Often there are equivalent expressions in different languages for the same meaning, but the words don't match at all! For instance, in English, if you are talking about someone, and they walk in the room you might say, "Speak of the devil!" But in French, you would say "Quand on parle du loup..." (When you speak of the wolf...). And in Spanish, the phrase is "Hablando del Rey de Roma." (Speaking of the King of Rome).

You can imagine the implications for how translation works. Often, a sentence in one language is trying to convey a certain meaning that would be lost if we just translated it word-for-word. If we translated "It's raining cats and dogs" into another language, the speakers of that language would give you some strange looks.

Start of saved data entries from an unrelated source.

(* ===== verification/Kmalloc.v ===== *)
(** * The kernel heap (src/src/kmalloc.c)

    Six pools of fixed-size blocks threaded into free lists, and whole pages
    for larger requests.  The heap runs on the kernel's virtual memory and
    takes runs of pages from an arbitrary [PageSource]; mmu.c provides one. *)

From S2P Require Import Prelude Memory Segments Frames Machine Irq Paging Mmu.

(** ** Where pages come from *)

(** The contract of [MMU_alloc_pages] and [MMU_free_pages]: runs of pages that
    do not overlap any run that is still handed out. *)
Definition run_end (r : Z * Z) : Z := r.1 + PAGE_SIZE * r.2.
Definition run_apart (r t : Z * Z) : Prop := run_end r ≤ t.1 ∨ run_end t ≤ r.1.

Class PageSource (PS : Type) := {
  ps_alloc : Z → PS → outcome (Z * PS);
  ps_free : Z → Z → PS → outcome PS;
  ps_base : Z;
  ps_inv : PS → list (Z * Z) → Prop;
  ps_perm s L L' : L ≡ₚ L' → ps_inv s L → ps_inv s L';
  ps_runs s L : ps_inv s L → Forall (fun r => 0 ≤ ps_base ≤ r.1 ∧ 0 < r.2 ∧ run_end r < 281474976710656) L;
  ps_alloc_ok s L n : ps_inv s L → 0 < n < 2147483648 →
    ∃ a s', ps_alloc n s = Ok (a, s') ∧
      ((a = NULL ∧ ps_inv s' L) ∨ (a ≠ NULL ∧ Forall (run_apart (a, n)) L ∧ ps_inv s' ((a, n) :: L)));
  ps_free_ok s L a n : ps_inv s ((a, n) :: L) → ∃ s', ps_free a n s = Ok s' ∧ ps_inv s' L
}.

(** ** Data *)

Definition POOL_PAGE_INCREASE : Z := 4.
Definition NUM_POOLS : nat := 6.

(** [struct KmallocBlockHeader]: pool at 0, next at 8. *)
Definition HDR : Z := 16.
Definition block_pool (m : mem) (b : Z) : Z := rd64 m b.
Definition block_next (m : mem) (b : Z) : Z := rd64 m (b + 8).

(** [struct KmallocPool]: block_size at 0, free_head at 8; [pools] is the
    address of the static array of them. *)
Definition pool_size (m : mem) (p : Z) : Z := rd64 m p.
Definition free_head (m : mem) (p : Z) : Z := rd64 m (p + 8).
Definition pool_at (pools : Z) (i : nat) : Z := pools + 16 * Z.of_nat i.

(** The initialiser of [pools]. *)
Definition block_sizes : list Z := [32; 64; 128; 512; 1024; 2048].

(** ** Operations *)

Section Ops.
Context {PS : Type} `{Hps : PageSource PS}.

(** Lines 58-65, with [k] blocks left: [prev] is a [KmallocBlockHeader **]. *)
Fixpoint link_blocks (k : nat) (pool prev cur : Z) (m : mem) : mem :=
  match k with
  | O => m
  | S k =>
      let m := wr64 m prev cur in
      let m := wr64 m cur pool in
      let m := wr64 m (cur + 8) NULL in
      link_blocks k pool (cur + 8) (u64 (cur + pool_size m pool)) m
  end.

Definition kmalloc_increase_pool (pool num_pages : Z) (m : mem) (s : PS) : outcome (Z * (mem * PS)) :=
  if negb (free_head m pool =? NULL) then Ok (0, (m, s))
  else
    r ← ps_alloc num_pages s;
    if r.1 =? NULL then Ok (-1, (m, r.2))
    else
      let num_blocks := (num_pages * PAGE_SIZE) / pool_size m pool in
      Ok (0, (link_blocks (Z.to_nat num_blocks) pool (pool + 8) r.1 m, r.2)).

Definition kmalloc_alloc (pool : Z) (m : mem) (s : PS) : outcome (Z * (mem * PS)) :=
  r ← (if free_head m pool =? NULL then kmalloc_increase_pool pool POOL_PAGE_INCREASE m s
       else Ok (0, (m, s)));
  let '(m, s) := r.2 in
  if r.1 <? 0 then Ok (NULL, (m, s))
  else
    let ret := free_head m pool in
    if ret =? NULL then Fault
    else
      let m := wr64 m (pool + 8) (block_next m ret) in
      let m := wr64 m (ret + 8) NULL in
      Ok (ret, (m, s)).

(** The search for a pool: the first whose blocks hold [size] and a header. *)
Fixpoint find_pool (k : nat) (i : nat) (size pools : Z) (m : mem) : option nat :=
  match k with
  | O => None
  | S k => if u64 (size + HDR) <=? pool_size m (pool_at pools i) then Some i
           else find_pool k (1 + i) size pools m
  end.

Definition kmalloc (pools size : Z) (m : mem) (s : PS) : outcome (Z * (mem * PS)) :=
  if size =? 0 then Ok (NULL, (m, s))
  else
    match find_pool NUM_POOLS 0 size pools m with
    | Some i =>
        r ← kmalloc_alloc (pool_at pools i) m s;
        if r.1 =? NULL then Ok (NULL, r.2) else Ok (u64 (r.1 + HDR), r.2)
    | None =>
        let num_pages := i32 (size / PAGE_SIZE) in
        let num_pages := if truth (size mod PAGE_SIZE) then i32 (num_pages + 1) else num_pages in
        r ← ps_alloc num_pages s;
        if r.1 =? NULL then Ok (NULL, (m, r.2))
        else
          let m := wr64 m r.1 NULL in
          let m := wr64 m (r.1 + 8) num_pages in
          Ok (u64 (r.1 + HDR), (m, r.2))
    end.

Definition kfree (addr : Z) (m : mem) (s : PS) : outcome (mem * PS) :=
  let block := u64 (addr - HDR) in
  if block_pool m block =? NULL then
    s ← ps_free block (i32 (block_next m block)) s;
    Ok (m, s)
  else
    let pool := block_pool m block in
    let m := wr64 m (block + 8) (free_head m pool) in
    let m := wr64 m (pool + 8) block in
    Ok (m, s).
End Ops.

(** ** Representation *)

Definition bsize (i : nat) : Z := nth i block_sizes 0.

Lemma bsize_range i : (i < 6)%nat → 32 ≤ bsize i ≤ 2048 ∧ bsize i * (16384 / bsize i) = 16384.
Proof. intros Hi. do 6 (destruct i as [|i]; [vm_compute; repeat split; congruence|]). lia. Qed.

Or worse yet, what if the same idiom can mean two different things? This can affect how people understand the Bible. Luke 2:51 says, "...his mother kept all these things in her heart." In the Kilba language in Nigeria, this would mean that she was holding a grudge! So for this translation project, the intent of the idiom was kept but not the words. It was translated, "His mother went on thinking about these things." (Katharine Barnwell, 1986) Translating idioms is no simple task, but these things are a part of really immersing yourself and the Bible in someone else's language.

And so, we had some fun in class this past week learning some French "expressions idiomatiques". These kinds of things will help us get to a new level of conversational French, and they also happen to be really fun.

See how many of these expressions you can guess! (Answers will be at the end, but you'll be able to see all the answers, so try to guess them all before you look!)


1. French: Poser un lapin

English: To pose a rabbit

a: to be caught unaware in a picture

b: to stand someone up for a date


2. French: Ne vendez pas la peau de l'ours avant de l'avoir tué

English: Don't sell the bearskin before you've killed it

a: don't put all your eggs in one basket (another idiom!)

b: don't believe that something is certain until it happens


3. French: Un temps de chien

English: A time of a dog

a: really good weather

b: really bad weather


4. French: Se faire un sang d'encre

English: To turn your blood to ink

a: to make an oath with someone

b: to be worried sick


5. French: Connu comme le loup blanc

English: Known like the white wolf

a: incredibly misunderstood

b: very well-known


6. French: Monter sur ses grands chevaux

English: To get on your big horses

a: to brag and look down on others

b: to get worked up about something


7. French: Avoir le coeur sur la main

English: To have the heart in the hand

a: to manipulate someone

b: to be very generous


8. French: Essayer de noyer le poisson

English: To try to drown the fish

a: to make futile attempts at something

b: to anger or confuse someone


9. French: Quand les poules auront des dents

English: When chickens have teeth

a: very, very soon

b: when pigs fly (another idiom!) - never


10. French: Balayer devant sa porte

English: To sweep in front of your door

a: to be anxious to leave

b: to worry about your own problems

Some of those sound pretty crazy to us as English speakers, but phrases that sound totally normal to us would seem just as bizarre to speakers of any other language. These become a part of the identity of a language and can make you sound much more like a native speaker...if you use them right!

We're continuing to enjoy language learning (as you can probably tell). We all feel like we're understanding more and more of what's going on around us and are able to participate in conversations. This week, Lindsay and I will be serving on the worship team at church, so that brings a whole new level of language use that we're excited to explore.

We are thankful for your continued prayers and encouragement on this journey. God has given us a great team behind us and we are grateful for each one of you.